Among the entries that follow, find every line with the word "induction" and copy it.

BEGIN Information

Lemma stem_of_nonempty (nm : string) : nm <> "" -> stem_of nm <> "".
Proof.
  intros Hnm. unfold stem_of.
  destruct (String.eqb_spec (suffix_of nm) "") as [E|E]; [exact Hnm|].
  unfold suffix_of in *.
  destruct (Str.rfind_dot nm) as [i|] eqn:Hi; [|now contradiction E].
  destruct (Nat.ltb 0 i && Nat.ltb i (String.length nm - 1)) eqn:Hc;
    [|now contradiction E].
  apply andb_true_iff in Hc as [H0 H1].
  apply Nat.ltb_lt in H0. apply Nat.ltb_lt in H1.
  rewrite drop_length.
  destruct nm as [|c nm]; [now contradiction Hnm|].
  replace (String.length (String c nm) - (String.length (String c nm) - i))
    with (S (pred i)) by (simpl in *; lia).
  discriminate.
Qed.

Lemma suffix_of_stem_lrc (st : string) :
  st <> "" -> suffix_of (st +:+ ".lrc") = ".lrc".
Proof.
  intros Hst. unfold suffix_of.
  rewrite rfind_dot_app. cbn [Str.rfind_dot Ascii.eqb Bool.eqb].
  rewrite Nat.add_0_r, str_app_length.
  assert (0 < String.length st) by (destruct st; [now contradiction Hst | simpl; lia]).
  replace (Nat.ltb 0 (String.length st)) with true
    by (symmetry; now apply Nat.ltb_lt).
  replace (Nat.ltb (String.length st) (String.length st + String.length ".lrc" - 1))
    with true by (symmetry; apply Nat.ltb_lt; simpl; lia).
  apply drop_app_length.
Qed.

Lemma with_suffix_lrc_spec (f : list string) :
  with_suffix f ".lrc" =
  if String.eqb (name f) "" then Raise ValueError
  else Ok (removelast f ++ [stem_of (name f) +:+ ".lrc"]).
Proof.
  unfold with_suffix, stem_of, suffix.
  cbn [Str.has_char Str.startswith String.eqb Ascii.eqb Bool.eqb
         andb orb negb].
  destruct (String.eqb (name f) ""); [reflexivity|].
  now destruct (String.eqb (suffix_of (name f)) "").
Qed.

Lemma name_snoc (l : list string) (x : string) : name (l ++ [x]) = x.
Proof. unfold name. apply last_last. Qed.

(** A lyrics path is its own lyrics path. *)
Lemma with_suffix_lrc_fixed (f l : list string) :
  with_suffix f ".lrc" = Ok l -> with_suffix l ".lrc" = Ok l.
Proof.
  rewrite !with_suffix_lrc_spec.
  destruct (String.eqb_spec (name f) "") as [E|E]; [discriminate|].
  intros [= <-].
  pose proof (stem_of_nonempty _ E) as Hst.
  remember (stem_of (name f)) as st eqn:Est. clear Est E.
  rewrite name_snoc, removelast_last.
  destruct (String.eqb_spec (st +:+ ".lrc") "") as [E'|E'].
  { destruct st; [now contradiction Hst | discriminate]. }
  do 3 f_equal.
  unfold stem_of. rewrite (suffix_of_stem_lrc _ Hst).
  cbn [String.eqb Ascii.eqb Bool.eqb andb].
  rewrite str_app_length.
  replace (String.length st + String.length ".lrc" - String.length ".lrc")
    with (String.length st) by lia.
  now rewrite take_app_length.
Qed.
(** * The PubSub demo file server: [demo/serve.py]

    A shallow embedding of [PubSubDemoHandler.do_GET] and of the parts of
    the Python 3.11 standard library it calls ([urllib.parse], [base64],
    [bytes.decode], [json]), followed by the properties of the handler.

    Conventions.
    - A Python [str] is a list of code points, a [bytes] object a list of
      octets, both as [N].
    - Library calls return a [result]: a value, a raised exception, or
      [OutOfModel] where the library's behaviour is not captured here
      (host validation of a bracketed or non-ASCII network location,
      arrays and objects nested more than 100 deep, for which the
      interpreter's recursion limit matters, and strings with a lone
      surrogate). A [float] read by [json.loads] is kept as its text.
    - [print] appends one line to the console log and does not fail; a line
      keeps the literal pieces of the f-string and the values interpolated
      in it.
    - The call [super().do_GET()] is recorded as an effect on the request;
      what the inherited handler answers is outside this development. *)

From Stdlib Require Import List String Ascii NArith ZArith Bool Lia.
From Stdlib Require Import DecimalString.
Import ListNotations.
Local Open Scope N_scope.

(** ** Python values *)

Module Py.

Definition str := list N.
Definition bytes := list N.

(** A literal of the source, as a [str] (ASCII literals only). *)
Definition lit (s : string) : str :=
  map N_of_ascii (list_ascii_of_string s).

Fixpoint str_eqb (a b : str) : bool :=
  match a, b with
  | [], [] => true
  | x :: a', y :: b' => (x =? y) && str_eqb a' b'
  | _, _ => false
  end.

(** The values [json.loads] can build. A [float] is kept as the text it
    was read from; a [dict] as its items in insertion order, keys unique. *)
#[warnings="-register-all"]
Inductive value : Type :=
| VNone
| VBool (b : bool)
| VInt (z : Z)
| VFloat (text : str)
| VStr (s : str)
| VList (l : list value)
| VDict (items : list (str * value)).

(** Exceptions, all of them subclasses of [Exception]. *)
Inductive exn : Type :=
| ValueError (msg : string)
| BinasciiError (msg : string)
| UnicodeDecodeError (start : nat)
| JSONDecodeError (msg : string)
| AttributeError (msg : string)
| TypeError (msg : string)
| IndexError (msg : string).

END Information
BEGIN Information

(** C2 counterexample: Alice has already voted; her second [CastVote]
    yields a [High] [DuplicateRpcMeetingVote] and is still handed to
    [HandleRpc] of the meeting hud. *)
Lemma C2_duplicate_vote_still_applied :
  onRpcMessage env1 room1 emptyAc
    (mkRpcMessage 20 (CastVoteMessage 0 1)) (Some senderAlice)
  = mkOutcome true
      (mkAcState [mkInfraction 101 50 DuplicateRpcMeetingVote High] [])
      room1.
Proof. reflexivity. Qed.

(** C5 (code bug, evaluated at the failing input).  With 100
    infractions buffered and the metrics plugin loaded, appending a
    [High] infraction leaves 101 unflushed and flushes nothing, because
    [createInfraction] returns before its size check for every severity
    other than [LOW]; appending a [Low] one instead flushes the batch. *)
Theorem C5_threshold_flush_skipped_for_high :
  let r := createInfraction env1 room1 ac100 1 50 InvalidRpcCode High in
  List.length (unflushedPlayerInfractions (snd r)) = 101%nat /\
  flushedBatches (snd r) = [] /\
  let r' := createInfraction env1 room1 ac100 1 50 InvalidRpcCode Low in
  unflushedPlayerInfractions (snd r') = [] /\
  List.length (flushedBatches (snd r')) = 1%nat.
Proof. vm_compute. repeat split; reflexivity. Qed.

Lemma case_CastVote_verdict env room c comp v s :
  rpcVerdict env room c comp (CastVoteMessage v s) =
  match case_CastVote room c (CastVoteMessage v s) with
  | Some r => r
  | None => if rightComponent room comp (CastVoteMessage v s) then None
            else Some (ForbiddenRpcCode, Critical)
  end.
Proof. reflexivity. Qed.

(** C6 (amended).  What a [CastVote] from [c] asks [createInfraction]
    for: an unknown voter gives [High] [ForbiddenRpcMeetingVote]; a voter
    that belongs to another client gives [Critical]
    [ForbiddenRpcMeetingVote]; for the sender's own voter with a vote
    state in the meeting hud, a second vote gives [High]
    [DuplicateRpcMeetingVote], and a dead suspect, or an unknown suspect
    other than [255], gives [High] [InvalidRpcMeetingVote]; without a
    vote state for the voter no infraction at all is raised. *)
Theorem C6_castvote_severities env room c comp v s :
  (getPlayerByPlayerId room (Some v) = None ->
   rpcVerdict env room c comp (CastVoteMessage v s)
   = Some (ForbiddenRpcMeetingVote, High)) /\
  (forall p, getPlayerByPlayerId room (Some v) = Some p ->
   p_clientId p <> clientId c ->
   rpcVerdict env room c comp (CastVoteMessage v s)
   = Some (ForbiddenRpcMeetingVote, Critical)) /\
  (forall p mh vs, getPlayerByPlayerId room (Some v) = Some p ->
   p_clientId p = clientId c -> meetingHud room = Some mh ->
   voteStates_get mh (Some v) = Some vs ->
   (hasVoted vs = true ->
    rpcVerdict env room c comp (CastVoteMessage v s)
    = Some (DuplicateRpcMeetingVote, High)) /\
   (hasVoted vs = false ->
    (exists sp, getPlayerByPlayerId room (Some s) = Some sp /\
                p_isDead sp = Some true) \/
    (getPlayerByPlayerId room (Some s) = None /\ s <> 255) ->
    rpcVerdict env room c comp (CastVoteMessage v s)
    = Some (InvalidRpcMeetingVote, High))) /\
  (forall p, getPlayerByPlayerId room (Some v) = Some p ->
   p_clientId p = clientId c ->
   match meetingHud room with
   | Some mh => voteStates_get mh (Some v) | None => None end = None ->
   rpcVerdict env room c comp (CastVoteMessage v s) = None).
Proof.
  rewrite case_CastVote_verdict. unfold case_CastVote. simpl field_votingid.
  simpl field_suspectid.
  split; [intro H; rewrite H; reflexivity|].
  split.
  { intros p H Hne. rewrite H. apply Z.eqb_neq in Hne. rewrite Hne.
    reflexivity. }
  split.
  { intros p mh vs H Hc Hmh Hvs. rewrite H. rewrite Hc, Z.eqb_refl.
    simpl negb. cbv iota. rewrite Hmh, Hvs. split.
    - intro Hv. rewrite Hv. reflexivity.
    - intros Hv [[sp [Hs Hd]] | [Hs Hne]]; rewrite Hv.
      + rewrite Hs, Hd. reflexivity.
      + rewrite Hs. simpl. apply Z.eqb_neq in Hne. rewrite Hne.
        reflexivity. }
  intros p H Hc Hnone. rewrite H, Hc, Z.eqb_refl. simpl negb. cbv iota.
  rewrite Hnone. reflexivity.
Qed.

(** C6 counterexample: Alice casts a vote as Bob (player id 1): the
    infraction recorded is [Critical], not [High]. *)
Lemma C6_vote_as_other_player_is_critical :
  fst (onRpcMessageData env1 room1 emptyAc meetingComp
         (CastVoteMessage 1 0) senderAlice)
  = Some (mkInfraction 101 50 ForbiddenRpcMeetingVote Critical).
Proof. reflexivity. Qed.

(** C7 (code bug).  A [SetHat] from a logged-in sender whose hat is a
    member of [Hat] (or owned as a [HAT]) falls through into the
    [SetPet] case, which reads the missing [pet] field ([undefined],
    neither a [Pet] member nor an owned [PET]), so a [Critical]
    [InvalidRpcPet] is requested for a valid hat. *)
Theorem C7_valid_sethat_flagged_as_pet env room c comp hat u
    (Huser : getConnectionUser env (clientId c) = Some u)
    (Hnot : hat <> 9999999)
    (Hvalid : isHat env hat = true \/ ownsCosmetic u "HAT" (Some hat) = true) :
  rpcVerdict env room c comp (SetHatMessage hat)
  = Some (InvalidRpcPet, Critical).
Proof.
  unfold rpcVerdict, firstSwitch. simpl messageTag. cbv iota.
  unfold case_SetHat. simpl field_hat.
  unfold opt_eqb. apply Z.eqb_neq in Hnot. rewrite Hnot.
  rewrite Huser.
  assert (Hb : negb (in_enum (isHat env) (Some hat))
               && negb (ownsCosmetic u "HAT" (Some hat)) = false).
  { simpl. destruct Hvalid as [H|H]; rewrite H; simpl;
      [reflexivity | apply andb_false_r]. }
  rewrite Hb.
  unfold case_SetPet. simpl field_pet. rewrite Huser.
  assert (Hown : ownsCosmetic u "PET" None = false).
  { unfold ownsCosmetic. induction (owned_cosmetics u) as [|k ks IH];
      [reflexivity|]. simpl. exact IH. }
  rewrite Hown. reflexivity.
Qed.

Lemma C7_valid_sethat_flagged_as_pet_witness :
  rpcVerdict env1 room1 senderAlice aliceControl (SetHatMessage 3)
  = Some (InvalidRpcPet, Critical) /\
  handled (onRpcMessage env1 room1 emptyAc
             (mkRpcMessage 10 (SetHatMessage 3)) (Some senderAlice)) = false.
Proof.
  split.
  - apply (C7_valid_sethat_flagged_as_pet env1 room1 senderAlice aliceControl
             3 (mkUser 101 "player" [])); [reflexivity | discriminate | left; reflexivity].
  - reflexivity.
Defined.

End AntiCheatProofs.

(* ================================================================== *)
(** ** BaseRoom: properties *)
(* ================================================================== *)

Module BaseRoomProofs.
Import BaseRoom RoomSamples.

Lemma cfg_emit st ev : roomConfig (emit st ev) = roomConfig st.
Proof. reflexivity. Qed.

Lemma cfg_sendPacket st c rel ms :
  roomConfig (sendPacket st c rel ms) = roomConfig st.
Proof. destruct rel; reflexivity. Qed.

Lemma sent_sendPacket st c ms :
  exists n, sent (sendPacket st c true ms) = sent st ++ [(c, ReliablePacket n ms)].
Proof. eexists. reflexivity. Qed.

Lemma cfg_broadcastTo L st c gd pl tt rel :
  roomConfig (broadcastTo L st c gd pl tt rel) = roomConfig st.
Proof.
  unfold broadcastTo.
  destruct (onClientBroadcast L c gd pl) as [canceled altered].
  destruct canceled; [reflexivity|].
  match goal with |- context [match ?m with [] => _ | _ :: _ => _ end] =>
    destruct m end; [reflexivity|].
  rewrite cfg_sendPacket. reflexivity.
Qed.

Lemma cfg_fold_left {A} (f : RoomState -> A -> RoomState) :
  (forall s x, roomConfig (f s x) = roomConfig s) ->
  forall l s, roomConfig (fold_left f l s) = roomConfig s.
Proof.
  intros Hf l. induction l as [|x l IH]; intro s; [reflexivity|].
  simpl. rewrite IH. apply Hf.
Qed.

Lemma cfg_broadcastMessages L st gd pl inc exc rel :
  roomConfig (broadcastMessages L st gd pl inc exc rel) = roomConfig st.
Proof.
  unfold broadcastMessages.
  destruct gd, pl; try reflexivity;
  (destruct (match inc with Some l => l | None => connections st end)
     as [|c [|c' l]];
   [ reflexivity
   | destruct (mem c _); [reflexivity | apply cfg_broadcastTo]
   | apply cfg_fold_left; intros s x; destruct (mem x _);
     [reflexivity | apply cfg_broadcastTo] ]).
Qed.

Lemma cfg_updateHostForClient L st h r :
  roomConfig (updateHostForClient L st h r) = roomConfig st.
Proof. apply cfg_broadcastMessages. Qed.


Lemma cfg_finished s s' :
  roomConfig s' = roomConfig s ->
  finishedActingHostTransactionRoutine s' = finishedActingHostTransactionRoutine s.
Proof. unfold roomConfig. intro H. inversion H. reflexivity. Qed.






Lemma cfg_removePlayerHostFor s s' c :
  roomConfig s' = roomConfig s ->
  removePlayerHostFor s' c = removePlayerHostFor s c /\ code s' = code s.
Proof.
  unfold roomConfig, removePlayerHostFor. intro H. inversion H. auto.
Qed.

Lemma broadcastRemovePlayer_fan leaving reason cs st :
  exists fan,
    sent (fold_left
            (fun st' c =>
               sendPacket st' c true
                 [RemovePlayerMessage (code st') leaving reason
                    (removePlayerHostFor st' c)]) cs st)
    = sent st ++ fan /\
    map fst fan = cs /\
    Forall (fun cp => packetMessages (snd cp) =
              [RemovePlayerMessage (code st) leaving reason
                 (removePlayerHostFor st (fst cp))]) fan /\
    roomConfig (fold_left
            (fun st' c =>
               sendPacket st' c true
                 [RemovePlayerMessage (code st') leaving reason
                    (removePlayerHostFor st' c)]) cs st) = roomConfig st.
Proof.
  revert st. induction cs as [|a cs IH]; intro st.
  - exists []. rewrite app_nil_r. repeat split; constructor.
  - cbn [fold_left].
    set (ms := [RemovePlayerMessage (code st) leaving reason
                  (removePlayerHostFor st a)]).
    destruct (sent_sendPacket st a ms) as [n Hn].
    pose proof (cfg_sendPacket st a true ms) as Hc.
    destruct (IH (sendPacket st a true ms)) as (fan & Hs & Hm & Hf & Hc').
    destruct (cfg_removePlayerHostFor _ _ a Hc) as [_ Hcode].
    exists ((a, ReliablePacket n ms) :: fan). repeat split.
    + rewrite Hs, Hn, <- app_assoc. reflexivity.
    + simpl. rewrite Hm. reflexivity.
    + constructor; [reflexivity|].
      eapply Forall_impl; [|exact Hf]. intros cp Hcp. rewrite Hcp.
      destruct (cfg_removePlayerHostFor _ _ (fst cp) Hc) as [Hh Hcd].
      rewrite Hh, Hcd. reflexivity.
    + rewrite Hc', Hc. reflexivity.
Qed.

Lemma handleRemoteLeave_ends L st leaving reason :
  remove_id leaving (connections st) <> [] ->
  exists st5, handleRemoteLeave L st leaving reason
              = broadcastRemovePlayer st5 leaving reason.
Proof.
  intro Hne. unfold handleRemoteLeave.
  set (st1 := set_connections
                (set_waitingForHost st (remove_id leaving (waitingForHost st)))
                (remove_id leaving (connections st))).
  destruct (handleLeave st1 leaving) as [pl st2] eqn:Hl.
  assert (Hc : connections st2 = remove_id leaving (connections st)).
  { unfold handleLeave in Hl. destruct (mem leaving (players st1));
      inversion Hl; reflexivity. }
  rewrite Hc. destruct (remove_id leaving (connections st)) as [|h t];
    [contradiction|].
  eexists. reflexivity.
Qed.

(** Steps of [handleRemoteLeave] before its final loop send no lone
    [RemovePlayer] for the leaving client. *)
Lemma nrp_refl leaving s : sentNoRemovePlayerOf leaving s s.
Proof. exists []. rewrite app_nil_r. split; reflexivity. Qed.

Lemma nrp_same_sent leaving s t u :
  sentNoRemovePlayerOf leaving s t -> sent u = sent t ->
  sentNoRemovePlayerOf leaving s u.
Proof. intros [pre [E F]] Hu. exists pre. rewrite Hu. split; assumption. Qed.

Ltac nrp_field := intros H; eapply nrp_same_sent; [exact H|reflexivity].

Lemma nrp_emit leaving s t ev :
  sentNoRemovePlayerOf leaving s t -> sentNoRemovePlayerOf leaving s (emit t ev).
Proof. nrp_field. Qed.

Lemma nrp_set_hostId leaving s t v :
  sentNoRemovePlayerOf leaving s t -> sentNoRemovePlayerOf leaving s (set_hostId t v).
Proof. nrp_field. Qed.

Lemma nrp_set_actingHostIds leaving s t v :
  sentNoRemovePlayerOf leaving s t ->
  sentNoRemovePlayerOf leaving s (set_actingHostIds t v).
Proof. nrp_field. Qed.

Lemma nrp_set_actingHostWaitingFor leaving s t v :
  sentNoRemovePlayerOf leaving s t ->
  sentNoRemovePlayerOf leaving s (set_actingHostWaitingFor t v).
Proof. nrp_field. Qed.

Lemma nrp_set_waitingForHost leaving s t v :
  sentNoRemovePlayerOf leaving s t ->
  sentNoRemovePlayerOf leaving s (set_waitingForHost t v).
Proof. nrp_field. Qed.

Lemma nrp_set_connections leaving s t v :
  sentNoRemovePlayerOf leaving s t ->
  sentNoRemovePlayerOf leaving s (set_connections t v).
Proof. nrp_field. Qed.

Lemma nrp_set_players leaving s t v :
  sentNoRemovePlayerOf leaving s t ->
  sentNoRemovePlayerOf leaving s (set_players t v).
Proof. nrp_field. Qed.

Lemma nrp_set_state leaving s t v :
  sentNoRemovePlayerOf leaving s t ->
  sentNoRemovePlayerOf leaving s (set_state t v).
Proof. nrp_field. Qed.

END Information

Result of the exercise:
  { unfold ownsCosmetic. induction (owned_cosmetics u) as [|k ks IH];
  intros Hf l. induction l as [|x l IH]; intro s; [reflexivity|].
  revert st. induction cs as [|a cs IH]; intro st.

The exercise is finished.